Continuing from the post previously (see link above). Thought I better had because what I’ve said so far is open to misinterpretation. This is partly because people go a bit mental on this sort of subject - see the thread below this if you doubt me. Partly also because I wasnae finished but also because I didn’t really explain what I meant by the ‘institutionalisation’ of the discussion about creationism.
By this I mean it would be a mistake to prescribe this sort of discussion in curricular arrangements or even issue ‘guidelines’ for teachers on this matter because the very act of doing so runs the risk of institutionalising the notion that in relation to creationism, there’s a case to answer - which there isn’t. (If Reiss wasn’t suggesting this, I’m even more mystified as to why he resigned because without this, he was only offering his opinion on how teachers should do their job. If this is a resigning matter, why is anyone still working?) If I could draw the following parallel: if I’m confronted with a pupil who believes the Protocols of the Elders of Zion is a historical document - which I have been - I might take the time to disabuse them of this ‘worldview’, explain the origins of this Tsarist forgery, point out that it is the prototype conspiracy theory, and add that like all conspiracy theories it is characterised by a) the absence of evidence b) rests on propositions about the human condition that are completely implausible.

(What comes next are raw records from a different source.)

(* ------------------------------------------------------------------ *)
(** ** generateInitialQueries and webSearch *)

Module Queries.

Example initial_queries_example :
  generateInitialQueries (mkResearchConfig 2 2 5) "t" ["q1"; "q2"; "q3"]
  = ["t"; "q1"]%string.
Proof. reflexivity. Qed.

Example initial_queries_empty_plan :
  generateInitialQueries (mkResearchConfig 2 2 5) "t" [] = ["t"]%string.
Proof. reflexivity. Qed.

(** Claim C9. The topic is put in front of the planner's queries before
    the cap to [maxQueries] is applied: the batch is the topic followed by
    the first [maxQueries - 1] planner queries (all of them when
    [maxQueries <= 0]); so it starts with the topic and is never empty,
    even for an empty plan. *)
Theorem generateInitialQueries_topic_first (cfg : ResearchConfig)
  (topic : string) (queries : list string) :
  generateInitialQueries cfg topic queries
    = (if 0 <? maxQueries cfg
       then take (Z.to_nat (maxQueries cfg)) (topic :: queries)
       else topic :: queries) /\
  head (generateInitialQueries cfg topic queries) = Some topic /\
  generateInitialQueries cfg topic queries <> [].
Proof.
  unfold generateInitialQueries, slice0.
  destruct (0 <? maxQueries cfg) eqn:Hm.
  - apply Z.ltb_lt in Hm.
    replace (Z.to_nat (maxQueries cfg)) with (S (Z.to_nat (maxQueries cfg) - 1))
      by lia.
    simpl. done.
  - done.
Qed.

Lemma substring0_prefix (n : nat) (s : string) :
  (n <= String.length s)%nat ->
  String.length (substring 0 n s) = n /\
  exists rest, s = (substring 0 n s ++ rest)%string.
Proof.
  revert n; induction s as [|c s IH]; intros n Hn; destruct n as [|n]; simpl in *.
  - split; [done|]. by exists EmptyString.
  - lia.
  - split; [done|]. by exists (String c s).
  - destruct (IH n) as [Hl [rest Hr]]; [lia|].
    split; [by rewrite Hl|]. exists rest.
    transitivity (String c (substring 0 n s ++ rest)); [by rewrite <- Hr | reflexivity].
Qed.

Example truncation_example :
  webSearch_query ("x"%string) = "x"%string.
Proof. reflexivity. Qed.

(** Claim C6. The query sent to the search collaborator is the query
    itself when it has at most 400 characters, and otherwise exactly its
    first 400 characters ([substring(0, 400)], a prefix of length 400);
    the function is total: no query is rejected. *)
Theorem webSearch_query_truncation (query : string) :
  ((String.length query <= 400)%nat -> webSearch_query query = query) /\
  ((400 < String.length query)%nat ->
     webSearch_query query = substring 0 400 query /\
     String.length (webSearch_query query) = 400%nat /\
     exists rest, query = (webSearch_query query ++ rest)%string).
Proof.
  unfold webSearch_query. split.
  - intros Hle. destruct (Nat.ltb_spec 400 (String.length query)); [lia|done].
  - intros Hlt. destruct (Nat.ltb_spec 400 (String.length query)); [|lia].
    split; [done|]. apply substring0_prefix. lia.
Qed.
(** ** The state at the entry of the loop *)

Lemma reg_wr_bit p v w r :
  is_tmr1 r = false -> is_tmr1 (fst p) = false ->
  regs (exec (wr_bit p v) w) r =
    if sfr_beq (fst p) r
    then (if Z.testbit v 0 then Z.setbit (regs w (fst p)) (snd p)
          else Z.clearbit (regs w (fst p)) (snd p))
    else regs w r.
Proof.
  intros Hr Hp. rewrite regs_wr_bit. unfold store_bit, upd.
  now rewrite !tick_other by assumption.
Qed.

Lemma reg_wr r0 v w r :
  is_tmr1 r = false ->
  regs (exec (wr r0 v) w) r =
    if sfr_beq (latch_of r0) r then v mod 256 else regs w r.
Proof.
  intro Hr. rewrite regs_wr. unfold store, upd.
  now rewrite tick_other by assumption.
Qed.

Lemma reg_delayerMs d w r :
  is_tmr1 r = false -> regs (exec (delayerMs d) w) r = regs w r.
Proof. intro Hr. rewrite exec_delayerMs. now apply iter_tick_other. Qed.

(** Registers that the counter does not write, tracked back through the
    steps taken. *)
Ltac regs_back :=
  repeat match goal with
    | |- context [regs (exec (wr_bit ?p ?v) ?w) ?r] =>
        rewrite (reg_wr_bit p v w r) by reflexivity
    | |- context [regs (exec (wr ?r0 ?v) ?w) ?r] =>
        rewrite (reg_wr r0 v w r) by reflexivity
    | |- context [regs (exec (delayerMs ?d) ?w) ?r] =>
        rewrite (reg_delayerMs d w r) by reflexivity
    end;
  cbn [sfr_beq latch_of fst snd
       LED_IGNITION LED_LINK MOS_GATE INPUT_DISABLE TMR1ON].
(** ** The processing flag over the runs of the page *)

(** While a crop is in flight a source is loaded. *)
Lemma in_flight_has_source (c : Config) :
  reachable c -> imageSrc (state c) = None -> tasks c = [].
Proof.
  induction 1 as [| e c c' Hreach IH Hstep]; intros Hnone.
  - reflexivity.
  - pose proof (step_cases e c c' (reachable_invariant c Hreach) Hstep)
      as Hcase.
    destruct e as [files | n | | | | n r | n r].
    + destruct Hcase as (_ & ->).
      destruct files as [[| f fs] |]; simpl in *; exact (IH Hnone).
    + destruct Hcase as (result & _ & ->). discriminate Hnone.
    + destruct Hcase as (_ & _ & src & Hsrc & ->). simpl in Hnone.
      congruence.
    + destruct Hcase as (_ & _ & ->). reflexivity.
    + destruct Hcase as (_ & ->). simpl in *. exact (IH Hnone).
    + destruct Hcase as (_ & src & Htk & ->).
      destruct r as [err | img]; [reflexivity |].
      simpl in Hnone. rewrite (IH Hnone) in Htk. discriminate Htk.
    + destruct Hcase as (_ & src & img & _ & ->). reflexivity.
Qed.

(** C9: every run of the crop operation ends with the processing flag
    false.  On every configuration the page can reach: a click on the
    crop button sets the flag, and the run it starts, whether decode and
    render succeed or either fails, sets the flag first, resets it last
    and lets no exception out; with no source loaded the handler returns
    at the guard and the flag is false as well; and with other events in
    between, whenever no run is in flight any more the flag is false. *)
Theorem crop_run_ends_with_flag_false
    (createImage : string -> settled HTMLImageElement)
    (getCroppedImg : string -> Area.t -> settled string)
    (c : Config) (Hreach : reachable c) :
  (forall c1, step ClickCrop c = Some c1 ->
     isProcessing (state c1) = true /\
     (exists mid,
         cropTrace createImage getCroppedImg (state c)
         = SetIsProcessing true :: mid ++ [SetIsProcessing false]) /\
     isProcessing (cropFinal createImage getCroppedImg (state c)) = false /\
     cropCompletion createImage getCroppedImg (state c) = inr tt) /\
  (imageSrc (state c) = None ->
     isProcessing (cropFinal createImage getCroppedImg (state c)) = false) /\
  (forall evs c2, exec evs c = Some c2 -> tasks c2 = [] ->
     isProcessing (state c2) = false).
Proof.
  pose proof (reachable_invariant c Hreach) as Hinv.
  split; [| split].
  - intros c1 Hstep.
    destruct (step_cases ClickCrop c c1 Hinv Hstep)
      as (Hgate & _ & src & Hsrc & ->).
    assert (Hne : src <> EmptyString).
    { intros ->. unfold cropButtonEnabled in Hgate.
      rewrite Hsrc in Hgate. discriminate Hgate. }
    split; [reflexivity |].
    exact (started_run_resets_isProcessing createImage getCroppedImg
             (state c) src Hsrc Hne).
  - intros Hnone. unfold cropFinal.
    rewrite run_handleAutoCrop_falsy by (rewrite Hnone; reflexivity).
    simpl.
    pose proof (in_flight_has_source c Hreach Hnone) as Htk.
    unfold ui_invariant in Hinv. rewrite Htk in Hinv. exact Hinv.
  - intros evs c2 Hexec Htk.
    pose proof (reachable_invariant c2
                  (exec_reachable evs c c2 Hreach Hexec)) as Hinv2.
    unfold ui_invariant in Hinv2. rewrite Htk in Hinv2. exact Hinv2.
Qed.

Lemma crop_run_ends_with_flag_false_pending :
  reachable pendingConfig /\
  (exists c1,
      step ClickCrop pendingConfig = Some c1 /\
      isProcessing (state c1) = true) /\
  isProcessing (cropFinal (decodeOk portrait) renderFails
                  (state pendingConfig)) = false /\
  isProcessing (cropFinal decodeFails renderFails
                  (state pendingConfig)) = false /\
  imageSrc (state initialConfig) = None /\
  isProcessing (cropFinal decodeFails renderFails
                  (state initialConfig)) = false.
Proof.
  split; [exact pendingConfig_reachable |].
  destruct (crop_run_ends_with_flag_false (decodeOk portrait) renderFails
              pendingConfig pendingConfig_reachable) as (Hrun & _ & _).
  destruct (Hrun _ eq_refl) as (Hentry & _ & Hend & _).
  split; [eexists; split; [reflexivity | exact Hentry] |].
  split; [exact Hend |].
  destruct (crop_run_ends_with_flag_false decodeFails renderFails
              pendingConfig pendingConfig_reachable) as (Hrun' & _ & _).
  destruct (Hrun' _ eq_refl) as (_ & _ & Hend' & _).
  split; [exact Hend' |].
  destruct (crop_run_ends_with_flag_false decodeFails renderFails
              initialConfig reachable_initial) as (_ & Hnull & _).
  split; [reflexivity | exact (Hnull eq_refl)].
Defined.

Or I might tell them to give their mouths a rest and stop trying to change the subject. There are different ways of getting it across but the message is the same in both cases: belief in the historical veracity of the Protocols represents a fundamental misconception of history; that it also serves as a ‘worldview’ to some doesn’t make it worthy of serious consideration or respect.
Historians can make the judgment to give space in their classrooms to deal with matters that aren’t history in the way that scientists can do the same for matters of belief. But the purpose of this would be to reinforce the boundaries of a particular discipline in the minds of the pupils - to insist on the discrete intellectual space one’s subject occupies - not to allow them to bleed into one another, which is what any formalisation of the discussion of something like creationism would do. This brings me to some dreadful nonsense by Peter Wilby in the New Statesman:
“My answer is to take religion out of RE lessons (or whatever they are now called) and integrate it with other subjects. It is impossible to understand history, music, art, architecture and literature without understanding the role of religion.”
The comment in brackets is the key line that explains everything else about the article. Journalism I just don’t get. I’m not saying it’s all like this but it is profession that definitely allows space for people to flaunt their ignorance and get paid for it. What does he imagine happens in the classroom - that we try and teach the history of the 19th century whilst discretely side-stepping the role of organised religion and its adherents? Regardless of the subjects he mentions, the underpinning misunderstanding here is the confusion between theology and history. Historians are interested in religion but we are interested in it only when it impacts upon historical events. We are interested in the behaviour of Christians - but we are completely uninterested in assessing whether those claiming to be Christians fulfill the conditions for discipleship as laid down in the kerygma of Jesus or the Pauline letters or whatever. If we do take an interest in this, we have reached beyond the discipline of our subject and have moved into theology.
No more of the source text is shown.